Not to break into the conversation, but I wanted to mention that I've always found Dickens to be a bit exasperating for exactly the reasons you mention, Heidi. I enjoy reading his novels - I think they're quite funny - but I always find myself shaking my head at the end. He's so sentimental. I have the same problem with L.M. Alcott (who I love in every other respect), but I can forgive her, because her less popular novels (which she wrote for herself and not to sell) avoid the sentimental and moralizing endings. I've always wondered (hoped) if it was the same with Dickens - that he was a deeper human being, but that he wrote to put food on his table and so had to please the crowds.


----------



## jambo (Jan 3, 2010)

Ivan said:


> Does anybody read 19th Century American and English literature?


 
I would read a bit of Dickens and also Conan Doyle. In terms of Conan Doyle I am not just thinking of his Sherlock Holmes stories but his numerous other writings. Since childhood I always enjoyed Robert Louis Stevenson and in fact having just recently watched a documentary about Stevenson and the background to his writing of Dr Jekyl and Mr Hyde I am about to reread that too. Another 19th century author I like is Thomas Hardy. I am not so keen on the ones where he uses the local Dorset dialect in his stories but the likes of the Mayor of Casterbridge is a good book. The only American author I have read from the 19th century has been Edgar Allen Poe who is similar to Conan Doyle in many ways.


----------



## jambo (Jan 3, 2010)

Wayne said:


> Heidi:
> 
> Have you read anything by Alexander McCall Smith? Particularly his more recent works all began in newspaper serial form, and so are written in shorter chapters.
> That might lend well to your current problems with concentration.
> ...


 
Alexander McCall Smith is delightful. Coming from Edinburgh I loved his 44 Scotland Street stories as he really captures the Edinburgh character. His Number 1 Ladies Detective Agency series are light and pleasant to read. He seems quite a prolific writer as well as he has 2-3 different series of books which are regularly added to. 

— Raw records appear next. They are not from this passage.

Lemma link_split_ok es1 e rest : entry_ok e -> e_inode e <> 0 -> EXT2_DIR_REC_LEN (e_name_len e) + 12 <= e_rec e <= blocksize fs ->
  link_split fs (encode es1 ++ enc e ++ rest) (size es1) (EXT2_DIR_REC_LEN (e_name_len e)) (e_rec e - EXT2_DIR_REC_LEN (e_name_len e)) =
    Done (0, encode es1 ++ enc (cut e) ++ enc (gap e) ++ rest).
Proof.
  intros He Hl Hm. pose proof (name_len_range e). pose proof (rec_len_bounds (e_name_len e) ltac:(lia)) as (Hb & Hmod & _).
  pose proof (cut_ok e He Hl ltac:(lia)) as Hc. set (min := EXT2_DIR_REC_LEN (e_name_len e)) in *.
  set (G := drop (Z.to_nat (min - 8)) (e_rest e)).
  assert (HG : bytes_ok G) by apply bytes_ok_drop, He.
  assert (HGl : (8 <= length G)%nat) by (unfold G; rewrite length_drop; pose proof (ok_rest _ He); lia).
  unfold link_split. rewrite (set_rec_len_ok fs Hbs) by (try lia; done). cbn [obind negb Z.eqb].
  rewrite d_rec_len_at by (cbn [e_rec]; range_lia). cbn [obind e_rec].
  assert (Hbuf : encode es1 ++ enc (mk_de (e_inode e) min (e_nl e) (e_rest e)) ++ rest = encode (es1 ++ [cut e]) ++ enc (dec G) ++ rest).
  { rewrite enc_dec, encode_app by done. unfold encode at 3. cbn [fmap list_fmap mjoin list_join]. rewrite app_nil_r, <- !app_assoc. f_equal.
    rewrite app_assoc. f_equal. unfold cut, enc, header. cbn [e_inode e_rec e_nl e_rest]. fold min. rewrite <- !app_assoc. do 3 f_equal.
    unfold G. rewrite take_drop. done. }
  rewrite Hbuf. replace (size es1 + min) with (size (es1 ++ [cut e])) by (rewrite size_app, size_cons by done; unfold cut; cbn [e_rec]; fold min; change (size []) with 0; lia).
  assert (Hu : is_u16 (e_nl (dec G))).
  { unfold dec. cbn [e_nl]. pose proof (le_decode_range (take 2 (drop 6 G)) ltac:(auto using bytes_ok_take, bytes_ok_drop)) as Hr.
    rewrite length_take, length_drop in Hr. replace (2 `min` (length G - 6))%nat with 2%nat in Hr by lia. exact Hr. }
  rewrite set_inode_at. cbn [obind].
  rewrite set_name_len_at by done. cbn [obind e_nl e_inode e_rec e_rest].
  rewrite set_file_type_at by (unfold is_u16 in *; cbn [e_nl]; change (0 mod 256) with 0; div_lia). cbn [obind e_nl e_inode e_rec e_rest].
  rewrite (set_rec_len_ok fs Hbs) by (try lia; rewrite Zminus_mod, Hmod, (ok_mod _ He); done).
  cbn [obind e_nl e_inode e_rec e_rest]. f_equal. f_equal. rewrite encode_app. unfold encode at 2. cbn [fmap list_fmap mjoin list_join].
  rewrite app_nil_r, <- !app_assoc. do 3 f_equal. unfold gap. fold min. f_equal.
  change (0 mod 256) with 0. rewrite Z.add_0_r, Z.mod_mul by lia. done.
Qed.

(** * The callback *)

Section name.
Context (name : list Z) (ino flags : Z).
Context (Hlen : 1 <= Z.of_nat (length name) <= 255) (Hbytes : bytes_ok name) (Hzero : 0 ∉ name) (Hino : 0 < ino < 2 ^ 32).

Definition need : Z := EXT2_DIR_REC_LEN (Z.of_nat (length name)).

(** The file type of the new entry, when it takes the place of [e]. *)
Definition new_type (e : dentry) : Z := if filetype fs then Z.land flags 0x7 else e_nl e / 256.

Definition filled (e : dentry) : dentry :=
  mk_de ino (e_rec e) (new_type e * 256 + Z.of_nat (length name)) (name ++ drop (length name) (e_rest e)).

Lemma new_type_range e : entry_ok e -> 0 <= new_type e < 256.
Proof.
  intros He. unfold new_type. destruct (filetype fs).
  - change 7 with (Z.ones 3). rewrite Z.land_ones by lia. pose proof (Z.mod_pos_bound flags (2 ^ 3)). lia.
  - pose proof (ok_nl _ He). unfold is_u16 in *. div_lia.
Qed.

Lemma filled_name_len e : e_name_len (filled e) = Z.of_nat (length name).
Proof. rewrite name_len_mod. cbn [filled e_nl]. rewrite Z.add_comm, Z.mod_add, Z.mod_small by lia. done. Qed.

Lemma filled_name e : e_name (filled e) = name.
Proof. unfold e_name. rewrite filled_name_len, Nat2Z.id. cbn [filled e_rest]. apply take_app_length. Qed.

Lemma filled_ok e : entry_ok e -> need <= e_rec e -> entry_ok (filled e).
Proof.
  intros He Hn. pose proof (new_type_range e He). pose proof (rec_len_bounds (Z.of_nat (length name)) ltac:(lia)) as (Hb & _ & _).
  unfold need in Hn. destruct He. constructor; rewrite ?filled_name_len, ?filled_name; cbn [filled e_inode e_rec e_nl e_rest]; try done.
  - range_lia.
  - range_lia.
  - lia.
  - rewrite length_app, length_drop. lia.
  - apply bytes_ok_app. split; [done|]. by apply bytes_ok_drop.
  - intros _. split; [lia|done].
Qed.

Lemma filled_live e : live (filled e) = Some (name, ino, new_type e).
Proof.
  unfold live. rewrite filled_name, type_div. cbn [filled e_inode e_nl]. destruct (Z.eqb_spec ino 0); [lia|].
  f_equal. f_equal. div_lia.
Qed.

BTW pardon my digression too!


----------



## Wayne (Jan 3, 2010)

> I've always wondered (hoped) if it was the same with Dickens - that he was a deeper human being, but that he wrote to put food on his table and so had to please the crowds.



Dickens suffered greatly at the hands of publishers who failed to pay royalties. He then hit on the idea of giving public readings as a way of raising funds for his family, and twice toured the US for that purpose. He also campaigned for copyright laws in response to the abuse he had suffered.


----------



## Montanablue (Jan 3, 2010)

Wayne said:


> > I've always wondered (hoped) if it was the same with Dickens - that he was a deeper human being, but that he wrote to put food on his table and so had to please the crowds.
> 
> 
> 
> Dickens suffered greatly at the hands of publishers who failed to pay royalties. He then hit on the idea of giving public readings as a way of raising funds for his family, and twice toured the US for that purpose. He also campaigned for copyright laws in response to the abuse he had suffered.


 
Oh really interesting. Thanks for that tidbit.


----------



## Wayne (Jan 3, 2010)

Unscrupulous publishers were a problem from almost the beginning of the modern press. For instance, see the preface to Calvin's sermons on Deuteronomy for some discussion of the problem.


----------



## Ivan (Jan 3, 2010)

Wayne said:


> > He then hit on the idea of giving public readings as a way of raising funds for his family, and twice toured the US for that purpose.
> 
> 
> 
> ...


----------



## Jon Peters (Jan 3, 2010)

Henry James and Charles Dickens


----------



## JennyG (Jan 5, 2010)

a mere housewife said:


> Jenny, Lewis was a very humble man . I do sincerely try not to make literary judgments on extra literary criteria, though I'm sure I don't always succeed. No, I meant that I think by literary standards, Lewis' poetry is quite good, and better than Eliot's, which is not so strict in form -- nor so lucid (nor was it was ever meant to be: he explained that the 'Notes on the Wasteland' were merely filler material and the whole thing was strung together without -- his own word -- a real 'structure'. I tend to think structure is an objective literary criteria . Lewis was not really a huge fan of Eliot's style of poetry -- he saw some aspects of it as part of a general demise, in which opinion I think he has been amply borne out by the evidence. Perhaps his poetry isn't recognised for its technical merit simply because he makes it look so easy -- he got the natural part down so well.
> 
> I think _Brave New World_ is incredible. Huxley understood that the problem is with man's moral nature; and that happiness cannot function as the rule of morality -- and that freedom is not from moral constraint......it is quite a glaring light on the darkness of modern man, and it is certainly not vapid


Sorry not to reply before... I've been horizontal with something fluey. I see I need to rethink (not for the first time!) It's just long enough since I read BNW for me to have lost sight of exactly what gave me that impression. Maybe just that the moral is a bit too obvious and pushed in the reader's face? But then again it may stem (as with Wilde) from a deep suspicion of Huxley's own ethical foundations. Up until my twenties at least, I read and admired so many essentially wordly authors, with a total lack of discrimination, that now (scanning them all narrowly for spiritual truth) I may be in danger of throwing some babies out with their bathwater.
I'm very interested in your thoughts on Lewis and Eliot, but that must wait till I've read more - I couldn't yesterday.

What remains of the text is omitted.